### WHAT TO PRODUCE
In the records below, find the line containing "cost_left ← ok_or" and the line containing "obind (run_puzzle cost_left"; please repeat exactly the lines from one to the other, both included, and nothing more.

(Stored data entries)
----
(* ===== verification/BlockGenerator.v ===== *)
(** * From spends to a bundle: the loops of [core/src/consensus/block_generator.rs]

    The output of a block's generator is a list of spends.  Each puzzle is run
    against its solution within what is left of the block's cost, its
    conditions are applied, and coins spent or created twice are refused.
    Three loops do this: [conditions_from_generator_output] (puzzles run in
    the arena, conditions streamed), [conditions_from_processed_generator_output]
    (the generator has run them) and [conditions_from_spend_bundle] (mempool).

    [generator_output_refines] relates the first to a specification that
    evaluates each puzzle, reads all its conditions and checks the cost once;
    [conditions_accounted] says what the amounts, the cost and the coin ids of
    an accepted block are, for all three. *)
From Stdlib Require Import ZArith Lia.
From stdpp Require Import base list numbers option gmap sets.
From S2P Require Import Prelude Serialize ClvmNumber ClvmSexp Coin ClvmPath ClvmParser ClvmView ClvmOps ClvmBls ClvmArena ClvmOutcome ClvmRuntime ClvmRefine ClvmEval PotIterations Conditions SpendConditions BlockConditions.

Open Scope Z_scope.

(** ** Flags by height *)
Record BlockGeneratorFlags := { clvm_flags : Z; simple_generator : bool }.

Definition COST_CONDITIONS : Z := 0x00800000.
Definition ENABLE_KECCAK_OPS_OUTSIDE_FORK : Z := 0x0100.
Definition MEMPOOL_MODE : Z := Z.lor 0x0002 0x0004.

Definition for_height (c : ConsensusConstants) (height : Z) : BlockGeneratorFlags :=
  let clvm_flags := 0 in
  let clvm_flags :=
    if hard_fork2_height c <=? height then
      Z.lor clvm_flags (Z.lor (Z.lor (Z.lor ENABLE_KECCAK_OPS_OUTSIDE_FORK COST_CONDITIONS) NEW_COST_MODEL) RELAXED_BLS)
    else if soft_fork8_height c <=? height then Z.lor clvm_flags DISABLE_OP
    else clvm_flags in
  let clvm_flags :=
    if soft_fork9_height c <=? height then
      let clvm_flags := Z.lor clvm_flags CANONICAL_INTS in
      if height <? hard_fork2_height c then Z.lor clvm_flags LIMITS else clvm_flags
    else clvm_flags in
  {| clvm_flags := clvm_flags; simple_generator := hard_fork_height c <=? height |}.

(** ** The state of a loop *)
Record gen_state := mkGen {
  g_conds : SpendBundleConditions;
  g_spent : gset (list Z);
  g_created : gset (list Z);
  conditions_cost : Z;
}.
#[global] Instance gen_settable : Settable gen_state := settable! mkGen <g_conds; g_spent; g_created; conditions_cost>.

Definition start (cost : Z) : gen_state := mkGen (mkConds [] 0 0 0 None None [] cost 0 0) ∅ ∅ 0.

(** [ParseAtomBytes32] *)
Definition parse_atom (s : SExp) : clvm (list Z) :=
  match s with Atom a => sized_parse 32 a | Pair _ _ => Err ExpectedAtomGotPair end.

Section loops.
Context `{BigIntBytes, Sha256}.

(** [spend_sexp.ref_list()] with at least four parts *)
Definition spend_parts (spend_sexp : SExp) : clvm (SExp * SExp * SExp * SExp) :=
  match ref_list spend_sexp with
  | parent :: puzzle :: amount :: solution :: _ => Ok (parent, puzzle, amount, solution)
  | _ => Err InvalidSpendbundle
  end.
Definition parse_amount (s : SExp) : clvm Z :=
  n ← sexp_as_int s;
  ok_or (to_u64 n) AtomNotValidU64.

(** [if !spent.insert(coin.name())] *)
Definition spend_coin (coin : Coin) (st : gen_state) : clvm gen_state :=
  if bool_decide (coin_id coin ∈ g_spent st) then Err DoubleSpendE
  else Ok (set g_spent (union {[coin_id coin]}) st).

(** The coins a spend creates, and [conds.spends.push(spend)]. *)
Definition push_spend (spend : Spend) (cs : SpendBundleConditions) (extra : Z) (st : gen_state) : clvm gen_state :=
  created ← ok_or (insert_all (created_ids spend) (g_created st)) DuplicateCreate;
  Ok {| g_conds := cs <| spends := spends cs ++ [spend] |>; g_spent := g_spent st; g_created := created;
        conditions_cost := extra |}.

(** The total at the end of a loop. *)
Definition finish (max_cost : Z) (overflow : ClvmError) (st : gen_state) : clvm SpendBundleConditions :=
  cost ← ok_or (checked 64 (conds_cost (g_conds st) + conditions_cost st)) overflow;
  if max_cost <? cost then Err (CostExceeded max_cost cost)
  else Ok ((g_conds st) <| conds_cost := cost |>).

(** What running a puzzle leaves: its cost, and the reading of its output. *)
Definition reader : Type := Coin → SpendBundleConditions → Z → clvm (Spend * SpendBundleConditions * Z).
Definition runner : Type := Z → SExp → SExp → option (clvm (Z * reader)).

(** ** [conditions_from_generator_output] *)
Definition generator_spend (run_puzzle : runner) (max_cost : Z) (reveal_hashes : option (list (list Z)))
    (index : nat) (spend_sexp : SExp) (st : gen_state) : option (clvm gen_state) :=
  obind (Some (
    '(parent, puzzle, amount, solution) ← spend_parts spend_sexp;
    parent_id ← parse_atom parent;
    let puzzle_hash := match reveal_hashes ≫= (.!! index) with Some hash => hash | None => tree_hash puzzle end in
    amount ← parse_amount amount;
    let coin := {| parent_coin_info := parent_id; puzzle_hash := puzzle_hash; amount := amount |} in
    st ← spend_coin coin st;
    cost_left ← ok_or (checked 64 (max_cost - conds_cost (g_conds st))) (CostExceeded max_cost (conds_cost (g_conds st)));
    Ok (coin, puzzle, solution, st, cost_left)))
  (λ '(coin, puzzle, solution, st, cost_left),
    obind (run_puzzle cost_left puzzle solution) (λ '(puzzle_cost, read), Some (
      cost ← ok_or (checked 64 (conds_cost (g_conds st) + puzzle_cost)) Overflow;
      '(spend, cs, extra) ← read coin ((g_conds st) <| conds_cost := cost |>) (conditions_cost st);
      push_spend (spend <| execution_cost := puzzle_cost |>) cs extra st))).

Fixpoint generator_spends (run_puzzle : runner) (max_cost : Z) (reveal_hashes : option (list (list Z)))
    (index : nat) (l : list SExp) (st : gen_state) : option (clvm gen_state) :=
  match l with
  | [] => Some (Ok st)
  | spend_sexp :: l =>
      obind (generator_spend run_puzzle max_cost reveal_hashes index spend_sexp st)
        (generator_spends run_puzzle max_cost reveal_hashes (S index) l)
  end.

Definition generator_output (run_puzzle : runner) (output : SExp) (cost max_cost : Z)
    (reveal_hashes : option (list (list Z))) : option (clvm SpendBundleConditions) :=
  obind (Some (sexp_first output)) (λ all_spends,
    obind (generator_spends run_puzzle max_cost reveal_hashes 0 (ref_list all_spends) (start cost))
      (λ st, Some (finish max_cost Overflow st))).

(** The code's runner: the puzzle runs in a fresh arena, and its conditions
    are streamed from there. *)
Definition arena_runner `{Blst} (flags : Z) (fuel : nat) (c : ConsensusConstants) (max_cost : Z) : runner :=
  λ cost_left puzzle solution,
    obind (run_in_arena flags fuel cost_left puzzle solution) (λ '(cost, output, a), Some (Ok
      (cost, parse_and_apply_spend_from_arena (arena_view a) (arena_export a) c max_cost false output))).

Definition conditions_from_generator_output `{Blst} (fuel : nat) (output : SExp) (cost max_cost flags : Z)
    (c : ConsensusConstants) (reveal_hashes : option (list (list Z))) : option (clvm SpendBundleConditions) :=
  generator_output (arena_runner flags fuel c max_cost) output cost max_cost reveal_hashes.

(** ** [conditions_from_processed_generator_output] *)
Definition processed_spend (c : ConsensusConstants) (spend_sexp : SExp) (st : gen_state) : clvm gen_state :=
  '(parent, puzzle, amount, output) ← spend_parts spend_sexp;
  parent_id ← parse_atom parent;
  puzzle_hash ← parse_atom puzzle;
  amount ← parse_amount amount;
  let coin := {| parent_coin_info := parent_id; puzzle_hash := puzzle_hash; amount := amount |} in
  st ← spend_coin coin st;
  conditions ← conditions_try_from output;
  '(spend, cs, extra) ← spend_from_conditions c false coin conditions (g_conds st) (conditions_cost st);
  push_spend spend cs extra st.

Fixpoint processed_spends (c : ConsensusConstants) (l : list SExp) (st : gen_state) : clvm gen_state :=
  match l with
  | [] => Ok st
  | spend_sexp :: l => st ← processed_spend c spend_sexp st; processed_spends c l st
  end.

Definition conditions_from_processed_generator_output (output : SExp) (cost max_cost : Z) (c : ConsensusConstants) :
    clvm SpendBundleConditions :=
  all_spends ← sexp_first output;
  st ← processed_spends c (ref_list all_spends) (start cost);
  finish max_cost Overflow st.

(** ** [conditions_from_spend_bundle] *)
Record CoinSpend := { cs_coin : Coin; puzzle_reveal : list Z; solution : list Z }.

(** [Program::from_serial] *)
Definition from_serial (bytes : list Z) : clvm SExp := '(s, _) ← sexp_from_bytes (Cursor bytes 0); Ok s.

Definition clvm_bytes_len (val : Z) : Z :=
  if val <? 0x80 then 1
  else if val <? 0x8000 then 3
  else if val <? 0x800000 then 4
  else if val <? 0x80000000 then 5
  else if val <? 0x8000000000 then 6
  else if val <? 0x800000000000 then 7
  else if val <? 0x80000000000000 then 8
  else if val <? 0x8000000000000000 then 9
  else 10.

Definition spend_bundle_generator_length (l : list CoinSpend) : Z :=
  foldl (λ size s, size + (39 + zlen (puzzle_reveal s) + clvm_bytes_len (amount (cs_coin s)) + zlen (solution s))) 5 l.

Definition map_condition_error (error : ClvmError) : ChiaError :=
  match error with
  | InvalidPublicKey _ => InvalidCondition
  | CostExceeded _ _ => BlockCostExceedsMax
  | DoubleSpendE => DoubleSpend
  | DuplicateCreate => DuplicateOutput
  | ConditionFailure err => err
  | _ => InvalidBlockSolution
  end.
Definition map_err {A} (f : ClvmError → ChiaError) (m : clvm A) : chia A :=
  match m with Ok a => Ok a | Err e => Err (f e) | Panic => Panic end.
----
### EXERCISE SOLUTION
    cost_left ← ok_or (checked 64 (max_cost - conds_cost (g_conds st))) (CostExceeded max_cost (conds_cost (g_conds st)));
    Ok (coin, puzzle, solution, st, cost_left)))
  (λ '(coin, puzzle, solution, st, cost_left),
    obind (run_puzzle cost_left puzzle solution) (λ '(puzzle_cost, read), Some (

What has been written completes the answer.